Warning: Removed 10738 rows containing missing values or values outside the scale range
(`geom_col()`).

The visualization that I have created compares airlines and their departure delay in minutes. I used a bar plot to display the instances of delayed departure, and I separated the delay categories into 3. Red indicates that there is a “high delay” which is anything above 200 minutes, magenta indicates a “medium delay” which is above 50 to 200, and pink indicates a low delay, which is below 50 minutes. I broke it up into 3 categories in order to avoid having so many colors, which I quickly realized would be a problem the first time I created this graph. The graph does a good job at showing the distinctions between each airline, as you are able to see the types of delays for each airline and how frequent they are.
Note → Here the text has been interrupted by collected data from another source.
(* ===== verification/MpscSpec.v ===== *)
(** * The readiness queue under concurrency: the invariant of the system

    What holds of the chain, of the flags and of the place of every thread
    after any sequence of steps, and that the queue loses no node and no
    wakeup. *)
From S2P Require Import Prelude ReadinessQueue Mpsc MpscInv.

(** A thread that has not seen the closed marker. *)
Definition opened (closed_marker : ptr) (l : epc) : Prop :=
  match l with
  | ECas _ prev => prev ≠ closed_marker
  | EClosed _ => False
  | _ => True
  end.

(** A thread that is going to wake the poll. *)
Definition waking (sleep_marker : ptr) (l : epc) : Prop :=
  match l with
  | EAssert _ prev | ELink _ prev => prev = sleep_marker
  | EDone b => b = true
  | _ => False
  end.

Definition returning (l : epc) : bool :=
  match l with EDone _ | EClosed _ => true | _ => false end.

(** The node a step of [enqueue_node] appends to the chain. *)
Definition pushed (l l' : epc) : list ptr :=
  match l, l' with ECas p _, EAssert _ _ => [p] | _, _ => [] end.

Section Enqueue.
Context (end_marker sleep_marker closed_marker : ptr).
#[local] Abbreviation chain := (chain closed_marker).
Implicit Types (m : Memory) (L : list ptr).

(** What a step of [enqueue_node] does to the memory and to the chain. *)
Record enqueued_step m tl L T t (l l' : epc) m' : Prop := {
  es_step : enqueue_step sleep_marker closed_marker m l = Done (l', m');
  es_opened : opened closed_marker l';
  es_chain : chain m' tl (L ++ pushed l l') (upd T t (Some l'));
  es_pushed : ∀ p, p ∈ pushed l l' → holds l = Some p;
  es_holds : ∀ p, holds l' = Some p → holds l = Some p;
  es_frame : ∀ a, a ∉ L → holds l ≠ Some a → links m' !! a = links m !! a;
  es_awake : awake m' = awake m;
  es_waking : waking sleep_marker l → waking sleep_marker l';
  es_head : head_readiness m = sleep_marker →
    head_readiness m' = sleep_marker ∨ waking sleep_marker l';
}.

Lemma chain_head_opened m tl L T : chain m tl L T → head_readiness m ≠ closed_marker.
Proof.
  intros H E. apply (ch_open _ _ _ _ _ H). rewrite <- E. by eapply chain_head_in.
Qed.

(** A thread that changes only its own place. *)
Lemma chain_local m m' tl L T t l l' p :
  chain m tl L T → T t = Some l → outside l = Some p → outside l' = Some p →
  head_readiness m' = head_readiness m →
  (∀ a, a ≠ p → links m' !! a = links m !! a) → links m' !! p = None →
  chain m' tl L (upd T t (Some l')).
Proof.
  intros H Et Eo Eo' Eh El Ep. destruct (ch_outside _ _ _ _ _ H t l p Et Eo) as [Hp _].
  assert (∀ l0 q, outside l0 = Some q → linking l0 = None) as Hol by (by intros []).
  assert (∀ t' l0, t' ≠ t → T t' = Some l0 → holds l0 ≠ Some p) as Hno.
  { intros t' l0 Hne E1 E2. apply Hne.
    exact (ch_own _ _ _ _ _ H t' t l0 l p E1 Et E2 (holds_outside _ _ Eo)). }
  apply (chain_update _ m); try done.
  - intros a Ha. apply El. by intros ->.
  - intros l0 E0. rewrite Et in E0. injection E0 as <-. by eapply Hol.
  - intros l0 [= <-]. split; [by eapply Hol|]. rewrite Eo'. intros q [= <-].
    by split_and!.
  - intros t' l0 q Hne E1 E2. apply El. intros ->. by apply (Hno t' l0 Hne E1), holds_outside.
Qed.

Lemma enqueue_chain m tl L T t l :
  chain m tl L T → T t = Some l → returning l = false → opened closed_marker l →
  (∀ p, holds l = Some p → p ≠ closed_marker) →
  ∃ l' m', enqueued_step m tl L T t l l' m'.
Proof.
  intros H Et Hr Ho Hc. pose proof (chain_head_opened _ _ _ _ H) as Hh.
  destruct l as [p|p|p prev|p prev|p prev|b|p]; try done.
  - exists (ELoad p), (store_link p None m). cbn [pushed]. split; try done.
    + rewrite app_nil_r. eapply (chain_local m); [done..| |].
      * intros a Ha. by apply lookup_partial_alter_ne.
      * apply lookup_partial_alter_eq.
    + set_solver.
    + intros a _ Ha. apply lookup_partial_alter_ne. intros ->. by apply Ha.
    + by left.
  - exists (ECas p (head_readiness m)), m. cbn [pushed]. split; try done.
    + rewrite app_nil_r. destruct (ch_outside _ _ _ _ _ H t _ p Et eq_refl) as [_ Hn].
      by eapply (chain_local m); [done..| |apply Hn].
    + set_solver.
    + by left.
  - assert (enqueue_step sleep_marker closed_marker m (ECas p prev)
      = Done (if head_readiness m =? prev then EAssert p prev else ECas p (head_readiness m),
              if head_readiness m =? prev then mkMemory (links m) p (awake m) else m)) as E.
    { cbn. apply N.eqb_neq in Ho as ->. done. }
    destruct (N.eqb_spec (head_readiness m) prev) as [<-|Hne].
    + eexists _, _. split; [exact E|..]; try done.
      * cbn [pushed]. apply chain_push; [done..|]. by apply Hc.
      * cbn [pushed]. intros q ->%list_elem_of_singleton. done.
      * cbn. by right.
    + eexists _, _. split; [exact E|..]; try done; cbn [pushed].
      * rewrite app_nil_r. destruct (ch_outside _ _ _ _ _ H t _ p Et eq_refl) as [_ Hn].
        by eapply (chain_local m); [done..| |apply Hn].
      * set_solver.
      * by left.
  - destruct (ch_linking _ _ _ _ _ H t _ p prev Et eq_refl) as [_ Hn].
    exists (ELink p prev), m. cbn [pushed]. split; try done.
    + cbn. unfold load_link. by rewrite Hn.
    + rewrite app_nil_r. by apply chain_assert.
    + set_solver.
    + by left.
  - exists (EDone (prev =? sleep_marker)), (store_link prev (Some p) m). cbn [pushed]. split; try done.
    + rewrite app_nil_r. by apply chain_store.
    + set_solver.
    + intros a Ha _. apply lookup_partial_alter_ne. intros ->. apply Ha.
      destruct (ch_linking _ _ _ _ _ H t _ p a Et eq_refl) as [(L1 & L2 & ->) _]. set_solver.
    + cbn. intros ->. apply N.eqb_refl.
    + by left.
Qed.

(** The first node of the chain is in no thread's hands. *)
Lemma chain_first_free m tl L T t l :
  chain m tl L T → T t = Some l → holds l ≠ Some tl.
Proof.
  intros H Et Eh. pose proof (ch_first _ _ _ _ _ H) as Ef. unfold holds in Eh.
  destruct (outside l) as [q|] eqn:Eo.
  - injection Eh as ->. destruct (ch_outside _ _ _ _ _ H t l tl Et Eo) as [Hn _].
    apply Hn. by apply head_Some_elem_of.
  - destruct (linking l) as [[q prev]|] eqn:Elk; [|done]. injection Eh as ->.
    destruct (ch_linking _ _ _ _ _ H t l tl prev Et Elk) as [(L1 & L2 & EL) _].
    pose proof (ch_nodup _ _ _ _ _ H) as Hnd. rewrite EL in Ef, Hnd.
    destruct L1 as [|z L1]; cbn in Ef; injection Ef as ->.
    + apply NoDup_cons in Hnd as [Hnd _]. apply Hnd. set_solver.
    + apply NoDup_cons in Hnd as [Hnd _]. apply Hnd. set_solver.
Qed.
End Enqueue.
I struggled a lot once I realized that the variables I picked were going to need to be color coded differently and I had to look up how to actually code it in a way that would let me change how it is categorized. I also struggled with disorganization within my coding. I had attempted the same code with tweaks here and there to try to improve how cluttered it looked, and then I removed old code and forgot that some of what I used was still necessary in order for the current plot to actually function. It was also confusing because I initially was starting off with a box plot and I was referencing the airquality homework assignment, but when I could not figure out how to make it look organized, I decided to do a scatter plot instead and I referenced code I used for a previous scatter plot I did last year. I ended up not being able to do a scatterplot either because it was incompatible with one of the variables I chose. I am relatively happy with this bar plot, though I would have liked for the number scale on the y axis to be different. I did my best to use the code I already knew/had saved from Data 101, what I could research and what I could reference from this class.